There’s things that are fleeting and somewhere in the background, and you have a sense of movement and everything is kind of hectic because you’re still like a distractable teenager and overwhelmed, but to you, this is the whole world. So I can’t really cut away to a church or a set of trash cans on the side of the road and maintain that in a way that feels respectful of your feelings and what you’re undergoing in that moment. So I let the characters and the actors and their gestures shape the scene, starting from that close-up and in this case, I already felt like this close-up has me covered, so we finished like three hours early that day we were filming. It was ridiculous because it just felt so electric between the two of them.
When “You Won’t Be Alone” had a bit of a curtailed release due to the pandemic, what’s it like to have this one getting out into the world in such a big way?

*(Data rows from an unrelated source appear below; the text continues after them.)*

Section ApiInvariant.
Variable procs : TimerProc -> TimerClientData -> timespec -> State -> timespec * State.
Hypothesis procs_frame : procs_keep_state procs.

Lemma api_reachable_inv s :
  api_reachable procs s ->
  exists la lf, wf s la lf /\ sorted (key (heap s)) la /\
    forall a, is_Some (heap s !! a) <-> a ∈ la ++ lf.
Proof.
  induction 1 as [|s m clock nowP proc data ns per r s' _ IH Hfresh Hrun
                  |s t s' _ IH Ht Hrun
                  |s clock nowP t s' _ IH Ht Hrun
                  |s fuel clock nowP s' calls _ IH Hrun
                  |s s' _ IH Hrun
                  |s s' _ IH Hrun].
  - exists [], []. split; [apply wf_init|]. split; [constructor|].
    intros a. simpl. rewrite lookup_empty. split; [by intros [? ?]|].
    intros Ha. by apply elem_of_nil in Ha.
  - destruct IH as (la & lf & Hwf & Hs & Hdom).
    destruct lf as [|t lf].
    + destruct m as [[a junk]|].
      * destruct (tmr_create_malloc_spec a junk clock nowP proc data ns per s la Hwf
                    (Hfresh a junk eq_refl)) as (s1 & Hrun1 & Hwf1 & (tm1 & Ha1 & _) & _ & Hother).
        rewrite Hrun1 in Hrun. injection Hrun as _ <-.
        assert (Hala : a ∉ la).
        { intros Ha. destruct (wf_allocated s la [] a Hwf) as [x Hx];
            [apply elem_of_app; by left|].
          rewrite (Hfresh a junk eq_refl) in Hx. done. }
        eexists _, _. split; [exact Hwf1|]. split.
        -- apply ins_sorted. by apply (sorted_other (heap s) _ a).
        -- intros b. rewrite app_nil_r, elem_of_ins.
           destruct (decide (b = a)) as [->|Hne].
           ++ rewrite Ha1. split; [by left|by eexists].
           ++ rewrite (same_dom_payload _ _ _ (Hother b Hne)), Hdom, app_nil_r.
              split; [by right|]. by intros [?|?].
      * rewrite tmr_create_fail_spec in Hrun by (by rewrite (wf_free_timers _ _ _ Hwf)).
        injection Hrun as _ <-. eauto.
    + destruct (tmr_create_reuse_spec m clock nowP proc data ns per s la t lf Hwf)
        as (s1 & Hrun1 & Hwf1 & (tm1 & Ht1 & _) & _ & Hother).
      rewrite Hrun1 in Hrun. injection Hrun as _ <-.
      assert (Htla : t ∉ la).
      { intros Ha. apply (wf_not_free _ _ _ _ Hwf Ha). by apply elem_of_cons; left. }
      eexists _, _. split; [exact Hwf1|]. split.
      * apply ins_sorted. by apply (sorted_other (heap s) _ t).
      * intros b. rewrite elem_of_app, elem_of_ins.
        destruct (decide (b = t)) as [->|Hne].
        -- rewrite Ht1. split; [by left; left|by eexists].
        -- rewrite (same_dom_payload _ _ _ (Hother b Hne)), Hdom,
             elem_of_app, elem_of_cons. tauto.
  - destruct IH as (la & lf & Hwf & Hs & Hdom).
    rewrite (wf_active_list _ _ _ Hwf) in Ht.
    apply list_elem_of_split in Ht as (l1 & l2 & ->).
    destruct (tmr_cancel_spec s l1 t l2 lf Hwf) as (s1 & Hrun1 & Hwf1 & _ & _ & Hpay).
    rewrite Hrun1 in Hrun. injection Hrun as <-.
    eexists _, _. split; [exact Hwf1|]. split.
    + apply (sorted_same_payload (heap s)); [done|]. by eapply sorted_remove.
    + intros a. rewrite (same_dom_payload _ _ _ (Hpay a)), Hdom.
      rewrite !elem_of_app, !elem_of_cons. tauto.
  - destruct IH as (la & lf & Hwf & Hs & Hdom).
    rewrite (wf_active_list _ _ _ Hwf) in Ht.
    apply list_elem_of_split in Ht as (l1 & l2 & ->).
    destruct (wf_mid s l1 t l2 lf Hwf) as (tm0 & Ht0 & _ & _ & Htl & _).
    destruct (tmr_reset_spec clock nowP s l1 t l2 lf Hwf)
      as (s1 & tm & Hrun1 & Hwf1 & _ & _ & Hother).
    rewrite Hrun1 in Hrun. injection Hrun as <-.
    eexists _, _. split; [exact Hwf1|]. split.
    + apply ins_sorted. apply (sorted_other (heap s) _ t); [done|done|].
      by eapply sorted_remove.
    + intros a. rewrite elem_of_app, elem_of_ins.
      destruct (decide (a = t)) as [->|Hne].
      * split; [by left; left|]. intros _.
        apply (wf_allocated s1 _ _ t Hwf1). apply elem_of_app; left.
        apply elem_of_ins. by left.
      * rewrite (same_dom_payload _ _ _ (Hother a Hne)), Hdom.
        rewrite !elem_of_app, !elem_of_cons. tauto.
  - destruct IH as (la & lf & Hwf & Hs & Hdom).
    unfold tmr_run in Hrun.
    destruct (tmr_run_loop_keeps procs procs_frame fuel (getnow clock nowP) (timers s) s []
                la lf s' calls Hwf Hs) as (la' & lf' & Hwf' & Hs' & Hperm & Hdom');
      [intros a Ha; by eapply wf_head|exact Hrun|].
    exists la', lf'. split; [done|]. split; [done|].
    intros a. rewrite Hdom', Hdom. by rewrite Hperm.
  - destruct IH as (la & lf & Hwf & Hs & Hdom).
    destruct (tmr_cleanup_spec s la lf Hwf) as (s1 & Hrun1 & Hwf1 & _ & _ & Hframe & Hgone).
    rewrite Hrun1 in Hrun. injection Hrun as <-.
    exists la, []. split; [done|]. split.
    + apply (sorted_ext (key (heap s))); [|done].
      intros a Ha. unfold key. rewrite Hframe; [done|]. by eapply wf_not_free.
    + intros a. rewrite app_nil_r.
      destruct (decide (a ∈ lf)) as [Ha|Ha].
      * rewrite (Hgone a Ha). split; [by intros [? ?]|].
        intros Hla. by destruct (wf_not_free _ _ _ _ Hwf Hla).
      * rewrite (Hframe a Ha), Hdom, elem_of_app. tauto.
  - destruct IH as (la & lf & Hwf & Hs & Hdom).
    destruct (tmr_destroy_spec s la lf Hwf) as (s1 & Hrun1 & Hwf1 & _ & _ & Hgone & Hframe).
    rewrite Hrun1 in Hrun. injection Hrun as <-.
    exists [], []. split; [done|]. split; [constructor|].
    intros a. simpl. split; [|intros Ha; by apply elem_of_nil in Ha].
    intros Ha. destruct (decide (a ∈ la ++ lf)) as [Hin|Hin].
    + rewrite (Hgone a Hin) in Ha. by destruct Ha.
    + rewrite (Hframe a Hin) in Ha. by apply Hdom in Ha.
Qed.
End ApiInvariant.

(** X6.  With callbacks that leave the module alone, every state that the
    public functions tmr_create, tmr_cancel, tmr_reset, tmr_run (when it
    returns), tmr_cleanup and tmr_destroy lead to from the empty state is
    well formed, has its active list sorted by expiry, and has every
    allocated record on exactly one of the two lists: no record is lost and
    none is on both. *)
Theorem api_invariant
    (procs : TimerProc -> TimerClientData -> timespec -> State -> timespec * State) (s : State) :
  procs_keep_state procs -> api_reachable procs s ->
  well_formed s /\ Sorted ts_le (expiries s) /\ allocated_in_lists s /\
  NoDup (active_list s ++ free_list s).
Proof.
  intros Hprocs Hr.
  destruct (api_reachable_inv procs Hprocs s Hr) as (la & lf & Hwf & Hs & Hdom).
  split; [by eapply wf_well_formed|].
  unfold allocated_in_lists.
  rewrite (wf_active_list _ _ _ Hwf), (wf_free_list _ _ _ Hwf).
  split; [apply sorted_map; unfold expiries; by rewrite (wf_active_list _ _ _ Hwf)|].
  split; [done|]. apply Hwf.
Qed.

(** A state reached through all six state-changing functions. *)
Lemma ex_api_reachable :
  exists s, api_reachable no_procs s /\
    active_list s = [1%positive; 3%positive] /\ free_list s = [].
Proof.
  eexists. split.
  - eapply (api_reset no_procs _ (mk_timespec 30 0) None 1%positive).
    + eapply (api_create no_procs _ (Some (3%positive, ex_junk)) (mk_timespec 100 0) None
                15 105 5000000000 0).
      * eapply (api_cleanup no_procs).
        -- eapply (api_cancel no_procs _ 2%positive).
           ++ eapply (api_run no_procs _ 10%nat (mk_timespec 65 0) None).
              ** eapply (api_create no_procs _ (Some (2%positive, ex_junk))
                           (mk_timespec 0 0) None 12 102 70000000000 0).
                 --- eapply (api_create no_procs _ (Some (1%positive, ex_junk))
                               (mk_timespec 0 0) None 11 101 60000000000 1).
                     +++ eapply (api_destroy no_procs).
                         *** eapply (api_create no_procs init_state
                                       (Some (9%positive, ex_junk))
                                       (mk_timespec 0 0) None 19 109 1 0).
                             ---- apply api_init.
                             ---- intros a junk _. apply lookup_empty.
                             ---- vm_compute. reflexivity.
                         *** vm_compute. reflexivity.
                     +++ intros a junk [= <- _]. vm_compute. reflexivity.
                     +++ vm_compute. reflexivity.
                 --- intros a junk [= <- _]. vm_compute. reflexivity.
                 --- vm_compute. reflexivity.
              ** vm_compute. reflexivity.
           ++ vm_compute. apply elem_of_cons; by left.
           ++ vm_compute. reflexivity.
        -- vm_compute. reflexivity.
      * intros a junk [= <- _]. vm_compute. reflexivity.
      * vm_compute. reflexivity.
    + vm_compute. apply elem_of_cons; right. apply elem_of_cons; by left.
    + vm_compute. reflexivity.
  - split; vm_compute; reflexivity.
Qed.
(** * Asteroids game framework: the main loop, scenes, intervals and effect actors

    A shallow embedding of [Game.Main.prototype.frame], [Game.Scene],
    [Game.Interval] and [GameHandler] (the game class library) and of
    [Game.EffectActor] (scripts/Actor.js), with the properties of the
    frame scheduler and of the scene state machine.

    Conventions of the embedding.
    - [Date.now()] yields integer milliseconds: time stamps are [Z].
    - The other JavaScript numbers ([FPSMS], [frameMultipler], effect
      values) are exact rationals [Q]: rounding of doubles, infinities
      and NaN are outside the model. [effectValueDouble] is
      [effectValue] on doubles, as the engine computes it; there rounding
      matters.
    - [~~x] is truncation toward zero followed by the 32-bit wrap.
    - Objects that the loop mutates and shares (the [Interval] of a scene,
      the 2D context) live in a store; a scene refers to its interval by
      reference, so two scenes may share one interval.
    - The overridable methods ([isComplete], [isGameOver], the render hooks
      and the interval renderer) are fields holding functions on the store;
      a render hook either returns or throws, and keeps what it wrote either
      way; the two predicates only read. [onInitScene] is the method of the
      base class. Hooks do not write the fields owned by the loop itself
      ([sceneIndex], [currentScene], the [GameHandler] counters), and the
      canvas exists ([GameHandler.init] has run).
    - Every call the frame makes is appended to a log, in call order. *)

From Stdlib Require Import PrimFloat.
From Stdlib Require Import ZArith QArith Lia Lqa List String.
From stdpp Require Import base option gmap.
Import ListNotations.

Local Open Scope Z_scope.

(** ** JavaScript numbers *)

(** ToInt32: wrap into the signed 32-bit range. *)
Definition to_int32 (z : Z) : Z := (z + 2 ^ 31) mod 2 ^ 32 - 2 ^ 31.

(** Truncation of a rational toward zero. *)
Definition Qtrunc (q : Q) : Z := Z.quot (Qnum q) (Zpos (Qden q)).

(** The idiom [~~x]. *)
Definition dtilde (q : Q) : Z := to_int32 (Qtrunc q).

(** ** GameHandler *)

Record GameHandlerT := mkGameHandler {
  paused : bool;
  frameCount : Z;
  frameMultipler : Q;
  frameStart : Z;
  maxfps : Z
}.

(** Ideal FPS constant, [1000/60]. *)
Definition FPSMS : Q := (1000 / 60)%Q.

(** The initial values of the singleton. *)
Definition GameHandler0 : GameHandlerT :=
  {| paused := false; frameCount := 0; frameMultipler := 1%Q;
     frameStart := 0; maxfps := 0 |}.

(** ** Exceptions and outcomes *)

Inductive missing := JSundefined | JSnull.

(** What a frame can throw: the TypeError of a property access on
    [undefined] or [null], or whatever a hook throws. The code itself has
    no [throw] statement. *)
Inductive exn :=
| TypeError (v : missing) (property : string)
| HookError (msg : string).

Inductive outcome (S A : Type) :=
| Ret (a : A) (s : S)
| Raise (e : exn) (s : S).
Arguments Ret {S A} a s.
Arguments Raise {S A} e s.

Definition final {S A} (o : outcome S A) : S :=
  match o with Ret _ s => s | Raise _ s => s end.

Definition returned {S A} (o : outcome S A) : bool :=
  match o with Ret _ _ => true | Raise _ _ => false end.

(** ** Intervals *)

(** The mutable fields of a [Game.Interval] object. *)
Record IntervalCell := mkCell { framecounter : Z; complete : bool }.

(** The defaults on [Game.Interval.prototype], read when an object has
    no field of its own. *)
Definition protoCell : IntervalCell := {| framecounter := 0; complete := false |}.

(** The log of calls. *)
Inductive Event :=
| EvInitScene (scene : nat)
| EvSave
| EvRestore
| EvBeforeRenderScene (scene : nat)
| EvRenderGame
| EvRenderScene (scene : nat)
| EvIntervalRenderer (scene : nat) (interval : nat)
| EvRequestAnimFrame (frameOffset : Z).

Section Engine.

(** The data of the concrete game and the drawing state of the canvas
    (transform, styles). *)
Variables (U D : Type).

(** The 2D context: its drawing state and the stack of saved states. *)
Record Canvas := mkCanvas { drawState : D; savedStates : list D }.

Record Store := mkStore {
  intervals : gmap nat IntervalCell;
  ctx : Canvas;
  world : U
}.

Definition Hook := Store -> outcome Store unit.

(** A [Game.Interval]: its identity and its constant fields. The renderer
    is called with the scene as [this]. *)
Record Interval := mkInterval {
  iref : nat;
  label : string;
  intervalRenderer : nat -> Hook
}.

I wasn’t lucky with “You Won’t Be Alone” in that when it premiered at Sundance, that was online, but it was released theatrically and Focus was very generous and brought me here and I did attend some screenings. That was special and then there were some festivals I could attend and a lot of them I couldn’t, but only because I was shooting something else instead, which is the best problem to have in life. So I’ve had a little bit of it already, but [with] it happening again, it’s strange that it feels familiar at all. I’d kind of given up on any dream that felt like this years ago because it was unrealistic, so there’s a lot of pinch me moments. I’m here [in Los Angeles] with my husband who’s been with me since 2004, so he’s followed most of my filmmaking journey and he understands what it’s taken and he’s part of that experience. Both of us are just like, “how is this real right now?”
“Of An Age” opens on February 17th in limited release.